**Task instructions**
The entries below hold a line with "rewrite Et, ObserveLaws.same_token_eq, bool_decide_eq_true_2" and a line with "intros Hx Ht.". Return those lines and all that lie between them, exactly and only.

Segment Start: Task data

(** The application wants more of everything it is given. *)
Context (kept : forall context h r a, flag_set (fst (callBack context h r a)) OC_STACK_KEEP_TRANSACTION = true).
Definition called (cb : ClientCB) (ep : CaTypes.CAEndpoint_t) (o : ResourceObserver) (x : notice) (a : A) : A :=
  snd (callBack (cb_context cb) (cb_handle cb) (given ep o x) a).

Lemma deliver_one mode ep o x u cb l1 l2 (s : St) : observing (o_token o) u cb s l1 l2 -> (0 < List.length (o_token o) <= 8)%nat ->
  plain_uri u -> honest x -> results s = [] ->
  let fresh := news (cb_sequenceNumber cb) (number x) in
  handle mode ep (response o x) s = Some (tt, delivered_state s
    (l1 ++ (if fresh then with_cb (number x) (cb_ttl_of s) cb else cb) :: l2)
    (if fresh then called cb ep o x (app s) else app s) (acknowledgements ep x)).
Proof using W kept.
  intros Ho Hl Hu Hx Hr. pose proof Ho as (Hcbs & _ & Hcu & Hm & Hh & _). unfold OCHandleResponse.
  destruct (response_form o x) as (f & v & _ & Hform). rewrite Hform at 1. cbn [CaTypes.resp_info CaTypes.token].
  rewrite (bind_some _ _ _ _ _ (find_observing _ _ _ _ _ _ Ho Hl)), (considered _ _ _ u) by done.
  unfold consider. rewrite news_spec by apply Hx. destruct (news _ _); cbn [negb].
  - erewrite bind_some; [|erewrite bind_some; [|unfold call_back; erewrite bind_some by reflexivity;
      rewrite (surjective_pairing (callBack _ _ _ _)); erewrite bind_some by reflexivity; reflexivity];
      rewrite kept; erewrite bind_some by reflexivity; reflexivity].
    rewrite acknowledge_eq by done. cbn [g_cbList set_cbs set_app]. by rewrite Hcbs, update_observing.
  - erewrite bind_some by reflexivity. rewrite acknowledge_eq by done. by rewrite Hcbs.
Qed.

Fixpoint deliver_all (mode : OCMode) (ep : CaTypes.CAEndpoint_t) (o : ResourceObserver) (l : list notice) : M St unit :=
  match l with [] => ret tt | x :: l' => handle mode ep (response o x) ;;; deliver_all mode ep o l' end.

Lemma observing_with t u cb (s : St) l1 l2 n ttl a ms : observing t u cb s l1 l2 ->
  observing t u (with_cb n ttl cb) (delivered_state s (l1 ++ with_cb n ttl cb :: l2) a ms) l1 l2.
Proof. intros (H1 & H2 & H3 & H4 & H5 & H6). by repeat (split; [done|]). Qed.

Lemma deliver_many mode ep o u l cb l1 l2 (s : St) : observing (o_token o) u cb s l1 l2 ->
  (0 < List.length (o_token o) <= 8)%nat -> plain_uri u -> Forall honest l -> results s = [] ->
  exists s', deliver_all mode ep o l s = Some (tt, s') /\
    app s' = foldl (fun a x => called cb ep o x a) (app s) (in_order (cb_sequenceNumber cb) l) /\
    sent s' = sent s ++ flat_map (acknowledgements ep) l.
Proof using W kept.
  intros Ho Hl Hu Hf. revert cb s Ho. induction Hf as [|x l Hx _ IH]; intros cb s Ho Hr.
  - exists s. cbn. by rewrite app_nil_r.
  - cbn [deliver_all in_order flat_map]. rewrite (bind_some _ _ _ _ _ (deliver_one mode ep o x u cb l1 l2 s Ho Hl Hu Hx Hr)).
    destruct (news _ _).
    + destruct (IH (with_cb (number x) (cb_ttl_of s) cb) (delivered_state s (l1 ++ with_cb (number x) (cb_ttl_of s) cb :: l2)
        (called cb ep o x (app s)) (acknowledgements ep x))) as (s' & H1 & H2 & H3); [by apply observing_with|done|].
      exists s'. split; [exact H1|]. split; [exact H2|]. rewrite H3. cbn. by rewrite app_assoc.
    + destruct (IH cb (delivered_state s (l1 ++ cb :: l2) (app s) (acknowledgements ep x))) as (s' & H1 & H2 & H3); [|done|].
      { destruct Ho as (Ho1 & Ho2). by split. }
      exists s'. split; [exact H1|]. split; [exact H2|]. rewrite H3. cbn. by rewrite app_assoc.
Qed.
(** *** The observers of a resource that is deleted *)

Lemma write_back_same l h : Forall (fun x => exists c, h !! x.1 = Some c /\ x.2 = for_requests (content c)) l -> write_back l h = h.
Proof.
  induction 1 as [|[p x] l (c & Hc & Hx) _ IH]; [done|]. cbn [write_back fst snd] in *. rewrite alter_id; [done|].
  intros c' Hc'. rewrite Hc in Hc'. injection Hc' as <-. rewrite Hx, after_for_requests. by destruct c.
Qed.
Lemma write_back_app l k h : write_back (l ++ k) h = write_back k (write_back l h).
Proof. revert h. induction l as [|[p x] l IH]; intros h; cbn; [done|apply IH]. Qed.
End abstract.

Section requests.
Context {A : Type} `{!Application A} {L : Cbor.CborLib} {E : CborEncoder}.
Notation St := (stack A).
Context (check : nat -> nat -> M St unit).

Lemma resource_at n x (s : St) : Stack.headResource s !! n = Some x -> Stack.resource n s = Some (x, s).
Proof. intros H. unfold Stack.resource. cbn [bind gets demand]. by rewrite H. Qed.
(** The first observer is always the one with its token. *)
Lemma delete_first n o l x (s : St) : Stack.headResource s !! n = Some x -> r_observers x = o :: l -> has_token o ->
  Observe.DeleteObserverUsingToken check n (Observe.pointer (o_token o)) s
  = Some (OC_STACK_OK, set_resources (<[n := with_observers l x]> (Stack.headResource s)) s).
Proof.
  intros Hx Ho Ht. unfold has_token in Ht. unfold Observe.pointer. destruct (o_token o) as [|z t] eqn:Et; [done|].
  pose proof (Notification.observer_at n O x o s Hx ltac:(by rewrite Ho)) as Hw.
  unfold Observe.DeleteObserverUsingToken, Observe.GetObserverUsingToken, Observe.places. rewrite !bind_assoc.
  rewrite (bind_some _ _ _ _ _ (resource_at n x s Hx)). rewrite Ho.
  cbn [List.length seq].
  rewrite (bind_some (ret _) _ s _ s) by done. cbn [Observe.walk]. rewrite !bind_assoc, (bind_some _ _ _ _ _ Hw).
  rewrite Et, ObserveLaws.same_token_eq, bool_decide_eq_true_2 by done. cbn [bind demand ret update_resource modify].
  by rewrite (Notification.alter_insert _ _ _ _ Hx), Ho.
Qed.
Lemma delete_list n x (s : St) : Stack.headResource s !! n = Some x -> Forall has_token (r_observers x) ->
  Observe.DeleteObserverList check n s = Some (tt, set_resources (<[n := with_observers [] x]> (Stack.headResource s)) s).
Proof.
  intros Hx Ht. unfold Observe.DeleteObserverList. rewrite (bind_some _ _ _ _ _ (resource_at n x s Hx)).
  assert (H : forall l y (s' : St), Stack.headResource s' !! n = Some y -> r_observers y = l -> Forall has_token l ->
    bind (Observe.delete_tokens check n (map o_token l)) (fun _ => update_resource n (with_observers [])) s'
    = Some (tt, set_resources (<[n := with_observers [] y]> (Stack.headResource s')) s')).
  { clear. induction l as [|o l IH]; intros y s' Hy Ho Ht; cbn [map Observe.delete_tokens].
    - unfold update_resource, modify. cbn [bind ret]. by rewrite (Notification.alter_insert _ _ _ _ Hy).
    - apply Forall_cons in Ht as [Ht Hl]. rewrite bind_assoc. rewrite (bind_some _ _ _ _ _ (delete_first n o l y s' Hy Ho Ht)).
      rewrite (IH (with_observers l y)); [|cbn; by eapply list_lookup_insert_eq, lookup_lt_Some|done..].
      unfold set_resources. cbn. by rewrite list_insert_insert_eq. }
  by apply H.
Qed.
End requests.
End ResourceSpec.
Lemma doxm_upd f s : doxm (upd_doxm f s) = f <$> doxm s.
Proof. unfold doxm, upd_doxm. destruct s as [? ? ? [] ? ? ? ? ? ?]; done. Qed.

Lemma upd_pstat_twice f g s : upd_pstat f (upd_pstat g s) = upd_pstat (fun p => f (g p)) s.
Proof. unfold upd_pstat. destruct s as [? [] ? ? ? ? ? ? ? ?]; done. Qed.

Lemma doxm_upd_pstat f s : doxm (upd_pstat f s) = doxm s.
Proof. unfold doxm, upd_pstat. destruct s as [? [] ? ? ? ? ? ? ? ?]; done. Qed.

Lemma pstat_upd_doxm f s : pstat (upd_doxm f s) = pstat s.
Proof. unfold pstat, upd_doxm. destruct s as [? ? ? [] ? ? ? ? ? ?]; done. Qed.

Lemma gAcl_upd_pstat f s : gAcl (upd_pstat f s) = gAcl s.
Proof. unfold upd_pstat. by destruct (gPstat s). Qed.
Lemma gAcl_upd_doxm f s : gAcl (upd_doxm f s) = gAcl s.
Proof. unfold upd_doxm. by destruct (gDoxm s). Qed.
Lemma gAceFreeId_upd_pstat f s : gAceFreeId (upd_pstat f s) = gAceFreeId s.
Proof. unfold upd_pstat. by destruct (gPstat s). Qed.
Lemma gAceFreeId_upd_doxm f s : gAceFreeId (upd_doxm f s) = gAceFreeId s.
Proof. unfold upd_doxm. by destruct (gDoxm s). Qed.
Lemma gCred_upd_pstat f s : gCred (upd_pstat f s) = gCred s.
Proof. unfold upd_pstat. by destruct (gPstat s). Qed.
Lemma gCred_upd_doxm f s : gCred (upd_doxm f s) = gCred s.
Proof. unfold upd_doxm. by destruct (gDoxm s). Qed.
Lemma gRownerId_upd_pstat f s : gRownerId (upd_pstat f s) = gRownerId s.
Proof. unfold upd_pstat. by destruct (gPstat s). Qed.
Lemma gRownerId_upd_doxm f s : gRownerId (upd_doxm f s) = gRownerId s.
Proof. unfold upd_doxm. by destruct (gDoxm s). Qed.
Lemma world_upd_pstat f s : world (upd_pstat f s) = world s.
Proof. unfold upd_pstat. by destruct (gPstat s). Qed.
Lemma world_upd_doxm f s : world (upd_doxm f s) = world s.
Proof. unfold upd_doxm. by destruct (gDoxm s). Qed.

(** The fields of a state of which one was replaced. *)
Lemma pstat_with_world x s : pstat (with_world x s) = pstat s.
Proof. done. Qed.
Lemma doxm_with_world x s : doxm (with_world x s) = doxm s.
Proof. done. Qed.
Lemma gAcl_with_world x s : gAcl (with_world x s) = gAcl s.
Proof. done. Qed.
Lemma gCred_with_world x s : gCred (with_world x s) = gCred s.
Proof. done. Qed.
Lemma gRownerId_with_world x s : gRownerId (with_world x s) = gRownerId s.
Proof. done. Qed.
Lemma gAceFreeId_with_world x s : gAceFreeId (with_world x s) = gAceFreeId s.
Proof. done. Qed.
Lemma world_with_world x s : world (with_world x s) = x.
Proof. done. Qed.
Lemma pstat_with_acl x s : pstat (with_acl x s) = pstat s.
Proof. done. Qed.
Lemma doxm_with_acl x s : doxm (with_acl x s) = doxm s.
Proof. done. Qed.
Lemma gAcl_with_acl x s : gAcl (with_acl x s) = x.
Proof. done. Qed.
Lemma gCred_with_acl x s : gCred (with_acl x s) = gCred s.
Proof. done. Qed.
Lemma gRownerId_with_acl x s : gRownerId (with_acl x s) = gRownerId s.
Proof. done. Qed.
Lemma gAceFreeId_with_acl x s : gAceFreeId (with_acl x s) = gAceFreeId s.
Proof. done. Qed.
Lemma world_with_acl x s : world (with_acl x s) = world s.
Proof. done. Qed.
Lemma pstat_with_cred x s : pstat (with_cred x s) = pstat s.
Proof. done. Qed.
Lemma doxm_with_cred x s : doxm (with_cred x s) = doxm s.
Proof. done. Qed.
Lemma gAcl_with_cred x s : gAcl (with_cred x s) = gAcl s.
Proof. done. Qed.
Lemma gCred_with_cred x s : gCred (with_cred x s) = x.
Proof. done. Qed.
Lemma gRownerId_with_cred x s : gRownerId (with_cred x s) = gRownerId s.
Proof. done. Qed.
Lemma gAceFreeId_with_cred x s : gAceFreeId (with_cred x s) = gAceFreeId s.
Proof. done. Qed.
Lemma world_with_cred x s : world (with_cred x s) = world s.
Proof. done. Qed.
Lemma pstat_with_rowner x s : pstat (with_rowner x s) = pstat s.
Proof. done. Qed.
Lemma doxm_with_rowner x s : doxm (with_rowner x s) = doxm s.
Proof. done. Qed.
Lemma gAcl_with_rowner x s : gAcl (with_rowner x s) = gAcl s.
Proof. done. Qed.
Lemma gCred_with_rowner x s : gCred (with_rowner x s) = gCred s.
Proof. done. Qed.
Lemma gRownerId_with_rowner x s : gRownerId (with_rowner x s) = x.
Proof. done. Qed.
Lemma gAceFreeId_with_rowner x s : gAceFreeId (with_rowner x s) = gAceFreeId s.
Proof. done. Qed.
Lemma world_with_rowner x s : world (with_rowner x s) = world s.
Proof. done. Qed.
Lemma pstat_with_free_id x s : pstat (with_free_id x s) = pstat s.
Proof. done. Qed.
Lemma doxm_with_free_id x s : doxm (with_free_id x s) = doxm s.
Proof. done. Qed.
Lemma gAcl_with_free_id x s : gAcl (with_free_id x s) = gAcl s.
Proof. done. Qed.
Lemma gCred_with_free_id x s : gCred (with_free_id x s) = gCred s.
Proof. done. Qed.
Lemma gRownerId_with_free_id x s : gRownerId (with_free_id x s) = gRownerId s.
Proof. done. Qed.
Lemma gAceFreeId_with_free_id x s : gAceFreeId (with_free_id x s) = x.
Proof. done. Qed.
Lemma world_with_free_id x s : world (with_free_id x s) = world s.
Proof. done. Qed.
(** What is written for [a]; the bytes must fit the first buffer, since the size of
    the next one comes from the library's cursor. *)
Definition fits (a : OicSecAcl_t) : Prop :=
  match ace_maps 1 (aces a) with
  | Some (Some ms) => size_bound (acl_map ms a) <= CBOR_SIZE
  | _ => False
  end.

(** C9: A list that is well formed is written, and what is written reads back with
    every entry in place; the owner is the written one unless a list with an owner
    is in memory. *)
Theorem acl_cbor_roundtrip gAcl a : acl_ok a -> fits a ->
  exists b, AclToCBORPayload 1 a = Some (Some b) /\ b <> [] /\
    CBORPayloadToAcl gAcl b = Some (Some (set_acl_rownerID (owner_read gAcl a) a)) /\
    AclVersionCheck b = Some (Some OIC_SEC_ACL_V2).
Proof.
  intros Ha Hf. unfold fits in Hf.
  destruct (acl_ok_encodable a Ha) as [ms Hms]. rewrite Hms in Hf.
  destruct (payload_fits CBOR_SIZE (Z.max CBOR_SIZE (size_bound (acl_map ms a)))
    (acl_map ms a)) as [b Hb]; [done|].
  exists b. pose proof (payload_nonempty _ _ _ _ Hb) as Hne.
  pose proof (parse_payload _ _ _ _ Hb) as Hp. split; [|split; [done|]].
  { unfold AclToCBORPayload. rewrite Hms, ConvertUuidToStr_ok by apply Ha.
    cbn [mbind option_bind]. fold (acl_map ms a). by rewrite Hb. }
  unfold CBORPayloadToAcl, AclVersionCheck. destruct b as [|x b]; [done|]. rewrite Hp.
  cbn [mbind option_bind]. change (is_container (acl_map ms a)) with true. cbn iota.
  rewrite (acl_loop_roundtrip gAcl a ms) by done. done.
Qed.

End codec_properties.

End AclCodec.
Lemma role_part r type pub usage opt priv period : role_ok r ->
  cred_loop (items (CMap (included (IsNonEmptyRole r) OIC_JSON_ROLEID_NAME (role_map r) ++ l)))
    (mk_cred id u (mk_role "" "") type pub usage opt priv period o)
  = cred_loop (items (CMap l)) (mk_cred id u r type pub usage opt priv period o).
Proof.
  intros Hr. destruct (IsNonEmptyRole r) eqn:Hn; cbn [included app].
  - cred_step. by rewrite role_roundtrip.
  - by destruct Hr as [->|(_ & _ & Hne & _)]; [|apply negb_false_iff, String.eqb_eq in Hn].
Qed.

Lemma pub_part part r type pub usage opt priv period :
  part = [] /\ pub = no_key \/ (exists m, part = [field OIC_JSON_PUBLICDATA_NAME (CMap m)] /\
    DeserializeEncodingFromCbor (Some (CMap m)) no_key = ok pub) ->
  cred_loop (items (CMap (part ++ l))) (mk_cred id u r type no_key usage opt priv period o)
  = cred_loop (items (CMap l)) (mk_cred id u r type pub usage opt priv period o).
Proof. intros [[-> ->]|(m & -> & D)]; [done|]. cbn [app]. cred_step. by rewrite D. Qed.

Lemma priv_part part r type pub usage opt priv period :
  part = [] /\ priv = no_key \/ (exists m, part = [field OIC_JSON_PRIVATEDATA_NAME (CMap m)] /\
    DeserializeEncodingFromCbor (Some (CMap m)) no_key = ok priv) ->
  cred_loop (items (CMap (part ++ l))) (mk_cred id u r type pub usage opt no_key period o)
  = cred_loop (items (CMap l)) (mk_cred id u r type pub usage opt priv period o).
Proof. intros [[-> ->]|(m & -> & D)]; [done|]. cbn [app]. cred_step. by rewrite D. Qed.

Lemma usage_part r type pub usage opt priv period : text_opt_ok usage ->
  cred_loop (items (CMap (optional_text OIC_JSON_CREDUSAGE_NAME usage ++ l)))
    (mk_cred id u r type pub None opt priv period o)
  = cred_loop (items (CMap l)) (mk_cred id u r type pub usage opt priv period o).
Proof. intros Ht. destruct usage as [t|]; [|done]. cbn [app optional_text]. cred_step. by rewrite Ht. Qed.

Lemma period_part r type pub usage opt priv period : text_opt_ok period ->
  cred_loop (items (CMap (optional_text OIC_JSON_PERIOD_NAME period ++ l)))
    (mk_cred id u r type pub usage opt priv None o)
  = cred_loop (items (CMap l)) (mk_cred id u r type pub usage opt priv period o).
Proof. intros Ht. destruct period as [t|]; [|done]. cbn [app optional_text]. cred_step. by rewrite Ht. Qed.
End parts.

Lemma cred_roundtrip f c : cred_ok c -> exists m, cred_map f c = ok m /\ is_container m = true /\
  cred_loop (items m) empty_cred = ok (sent f c).
Proof.
  destruct c as [id u r t pub usage opt priv period o]. unfold cred_ok.
  cbn [c_credId c_subject c_roleId c_credType c_publicData c_credUsage c_optionalData
    c_privateData c_period c_rownerID].
  intros (Hid & Hu & Hr & Ht & Hpub & Hpt & Hus & -> & Hpriv & Hper & ->).
  destruct (subject_text_roundtrip u Hu) as (st & E1 & D1).
  destruct (key_part ((SIGNED_ASYMMETRIC_KEY =? t) || (ASYMMETRIC_KEY =? t))
    OIC_JSON_PUBLICDATA_NAME pub Hpub) as (p1 & E2 & D2).
  { intros E. apply orb_false_elim in E as [Ea Eb]. apply Z.eqb_neq in Ea, Eb.
    destruct Hpt as [|Hin]; [done|]. rewrite !elem_of_cons in Hin.
    destruct Hin as [->|[->|Hin]]; [done..|by apply not_elem_of_nil in Hin]. }
  destruct (key_part (negb f) OIC_JSON_PRIVATEDATA_NAME (if f then no_key else priv))
    as (p3 & E3 & D3); [by destruct f; [left|]|by destruct f|].
  assert (E3' : when_has (negb f && has_data priv)
    (SerializeEncodingToCbor OIC_JSON_PRIVATEDATA_NAME priv) = ok p3) by (by destruct f).
  unfold cred_map. cbn [c_credId c_subject c_roleId c_credType c_publicData c_credUsage
    c_optionalData c_privateData c_period c_rownerID]. rewrite E1. cbn [and_then ok].
  rewrite E2. cbn [and_then ok]. change (has_data (mk_opt no_key false)) with false.
  rewrite andb_false_r. cbn [when_has and_then ok]. rewrite E3'. cbn [and_then ok].
  eexists. split; [done|]. split; [done|]. unfold empty_cred. cred_step.
  rewrite unsigned_ok by apply Hid. cbn [mbind option_bind and_then ok]. rewrite wrap_id by done.
  cred_step. rewrite D1. cbn [and_then ok].
  rewrite role_part by done. cred_step. rewrite unsigned_ok by apply Ht. cbn [mbind option_bind and_then ok].
  rewrite wrap_id by done. rewrite (pub_part _ _ _ _ p1 _ _ pub) by done.
  change (@nil (cbor * cbor) ++ ?x) with x.
  rewrite usage_part by done. rewrite (priv_part _ _ _ _ p3 _ _ _ _ _ (if f then no_key else priv)) by done.
  rewrite <- (app_nil_r (optional_text OIC_JSON_PERIOD_NAME period)).
  rewrite period_part by done. by destruct f.
Qed.

Lemma creds_roundtrip f l : Forall cred_ok l -> exists ms, cred_maps f l = ok ms /\
  List.length ms = List.length l /\ forall acc, creds_loop ms acc = ok (acc ++ (sent f <$> l)).
Proof.
  induction 1 as [|c l Hc _ (ms & E & Hl & D)].
  { exists []. split; [done|]. split; [done|]. intros acc. cbn [fmap list_fmap creds_loop].
    by rewrite app_nil_r. }
  destruct (cred_roundtrip f c Hc) as (m & Em & Hm & Dm). exists (m :: ms).
  cbn [cred_maps]. rewrite Em. cbn [and_then ok]. rewrite E. split; [done|].
  split; [by cbn; f_equal|]. intros acc. cbn [creds_loop entered mbind option_bind]. rewrite Hm.
  cbn [mbind option_bind]. rewrite Dm. cbn [and_then ok]. rewrite D, <- app_assoc. done.
Qed.

Section codec_properties.
Context {L : CborLib} {LL : CborLaws}.

Lemma CredToCBORPayload_nonempty l o n f b :
  CredToCBORPayloadWithRowner l o n f = Some (Some b) -> b <> [].
Proof.
  unfold CredToCBORPayloadWithRowner. cbv zeta.
  destruct (cred_maps f l) as [[ms|]|]; cbn [and_then]; [|done..].
  destruct (ConvertUuidToStr o) as [[] [t|]]; try done.
  intros [= H]. by apply payload_nonempty in H.
Qed.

Segment End: Task data

**Reply to the task**
  rewrite Et, ObserveLaws.same_token_eq, bool_decide_eq_true_2 by done. cbn [bind demand ret update_resource modify].
  by rewrite (Notification.alter_insert _ _ _ _ Hx), Ho.
Qed.
Lemma delete_list n x (s : St) : Stack.headResource s !! n = Some x -> Forall has_token (r_observers x) ->
  Observe.DeleteObserverList check n s = Some (tt, set_resources (<[n := with_observers [] x]> (Stack.headResource s)) s).
Proof.
  intros Hx Ht. unfold Observe.DeleteObserverList. rewrite (bind_some _ _ _ _ _ (resource_at n x s Hx)).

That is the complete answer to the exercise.